START LISTED RECORDS

Lemma reconcile_Ok l : reconcile l = Ok () ↔ built l.
Proof.
  unfold reconcile, built. rewrite bind_Ok. split.
  - intros (r & Hr & H). rewrite Hr. f_equal.
    assert (Hfix : fresh r = fresh l ∧ fills r = fills l).
    { cut (∀ k l0 r0, try_fold apply_fill l0 k = Ok r0 → fresh r0 = fresh l0 ∧ fills r0 = fills l0 ++ k).
      { intros Hc. destruct (Hc _ _ _ Hr) as [-> ->]. by rewrite fresh_idem. }
      clear. induction k as [|f k IH]; intros l0 r0; simpl.
      - intros [= <-]. by rewrite app_nil_r.
      - intros (l1 & H1 & H)%bind_Ok. destruct (apply_fill_Ok _ _ _ H1) as (n & c & t & r & Hx). 
        destruct Hx as (_ & _ & _ & _ & _ & _ & _ & _ & Hf & _ & Hfr). destruct (IH _ _ H) as [-> ->]. 
        by rewrite Hfr, Hf, <-app_assoc. }
    destruct Hfix as [Hfr Hfl]. repeat (case_bool_decide; [done|]).
    repeat match goal with Hn : ¬ (_ ≠ _) |- _ => apply dec_stable in Hn end. destruct l, r. unfold fresh, with_optional_day_trade_tax, new_with_model in Hfr. simpl in *.
    injection Hfr; intros; subst. done.
  - intros H. exists l. split; [done|]. by rewrite !bool_decide_false by naive_solver.
Qed.

(** A ledger reconciles exactly when it is the outcome of applying its own
    fills, in order, to its empty state; so every ledger built by accepted
    fills reconciles. *)
Theorem reconcile_spec l : reconcile l = Ok () ↔ try_fold apply_fill (fresh l) (fills l) = Ok l.
Proof. apply reconcile_Ok. Qed.

(** *** The cash identity *)

Definition traded (l : Ledger) : Z := sum_of traded_value (fills l).

Record identity_holds (l : Ledger) : Prop := {
  identity_basis : basis_wf (position l) (cost_basis_atoms l);
  identity_average : average_cost (cost_basis_atoms l) (position l) = Ok (ledger_average_cost l);
  identity_position : position l = sum_of signed_quantity (fills l);
  identity_orders : cost_order_id <$> fill_costs l = Fill.order_id <$> fills l;
  identity_fee : Decimal.atoms (total_fee l) = sum_of (λ c, Decimal.atoms (cost_fee c)) (fill_costs l);
  identity_tax : Decimal.atoms (total_tax l) = sum_of (λ c, Decimal.atoms (cost_tax c)) (fill_costs l);
  identity_realized : Decimal.atoms (realized_pnl l) * SCALE =
    (Z.sgn (position l) * cost_basis_atoms l - traded l) * unit_value (economics l);
  identity_cash :
    let paid := Decimal.atoms (cash l) - Decimal.atoms (initial_cash l) + Decimal.atoms (total_fee l) + Decimal.atoms (total_tax l) in
    if bool_decide (accounting_model l = FuturesV1) then paid = Decimal.atoms (realized_pnl l)
    else paid * SCALE = - traded l * unit_value (economics l) }.

Lemma fresh_config l l' : fresh l = fresh l' → initial_cash l = initial_cash l' ∧ economics l = economics l' ∧
  accounting_model l = accounting_model l' ∧ fee l = fee l' ∧ tax l = tax l' ∧ day_trade_tax l = day_trade_tax l'.
Proof. unfold fresh, with_optional_day_trade_tax, new_with_model. simpl. intros H. injection H. intros. by split_and!. Qed.

Lemma signed_quantity_small f : Fill.wf f → 0 < Z.abs (signed_quantity f) ≤ i128_max.
Proof. intros (_ & Hq & _). unfold Quantity.wf in Hq. unfold signed_quantity. unfold_ints. destruct (Fill.side f); lia. Qed.

Lemma apply_fill_identity l f l' : Fill.wf f → identity_holds l → apply_fill l f = Ok l' → identity_holds l'.
Proof.
  intros Hf [Hb Ha Hp Ho Hfee Htax Hr Hc] H.
  destruct (apply_fill_Ok _ _ _ H) as (n & c & t & r & Hn & _ & _ & Ht & Hcash & Hfee' & Htax' & Hr' & Hfills & Hcosts & Hfresh).
  destruct (fresh_config _ _ Hfresh) as (Hi & He & Hm & _).
  destruct (transition_Ok _ _ _ _ _ _ _ _ _ Hb (signed_quantity_small f Hf) Ht) as (Hp' & Ha' & Hb' & Hreal).
  apply scale_Ok in Hn as [Hn _]. fold (unit_value (economics l)) in Hn.
  assert (Htr : traded l' = traded l + traded_value f).
  { unfold traded. rewrite Hfills, sum_of_app. unfold sum_of. simpl. lia. }
  assert (Hn' : (match Fill.side f with Buy => Decimal.atoms n | Sell => - Decimal.atoms n end) * SCALE =
    traded_value f * unit_value (economics l)).
  { unfold traded_value, signed_quantity, Price.atoms. destruct (Fill.side f); lia. }
  split; try done.
  - rewrite Hp', Hp, Hfills, sum_of_app. unfold sum_of. simpl. lia.
  - rewrite Hcosts, Hfills, !fmap_app, Ho. done.
  - rewrite Hfee', Hfee, Hcosts, sum_of_app. unfold sum_of. simpl. lia.
  - rewrite Htax', Htax, Hcosts, sum_of_app. unfold sum_of. simpl. lia.
  - rewrite Hr', He, Htr, Z.mul_add_distr_r, Hr, Hreal. unfold traded_value, Price.atoms. ring.
  - cbv zeta in *. rewrite Hcash, Hfee', Htax', Hr', Hi, Hm, Htr, He.
    case_bool_decide as Hmod; [rewrite Hmod in *; lia|].
    destruct (accounting_model l), (Fill.side f); try done; lia.
Qed.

END LISTED RECORDS

▶ [YOUR INSTRUCTIONS] Read the data above. Pull out each line in which the string "side" appears.

▶ [TASK ANSWER]
Proof. intros (_ & Hq & _). unfold Quantity.wf in Hq. unfold signed_quantity. unfold_ints. destruct (Fill.side f); lia. Qed.
  assert (Hn' : (match Fill.side f with Buy => Decimal.atoms n | Sell => - Decimal.atoms n end) * SCALE =
  { unfold traded_value, signed_quantity, Price.atoms. destruct (Fill.side f); lia. }
    destruct (accounting_model l), (Fill.side f); try done; lia.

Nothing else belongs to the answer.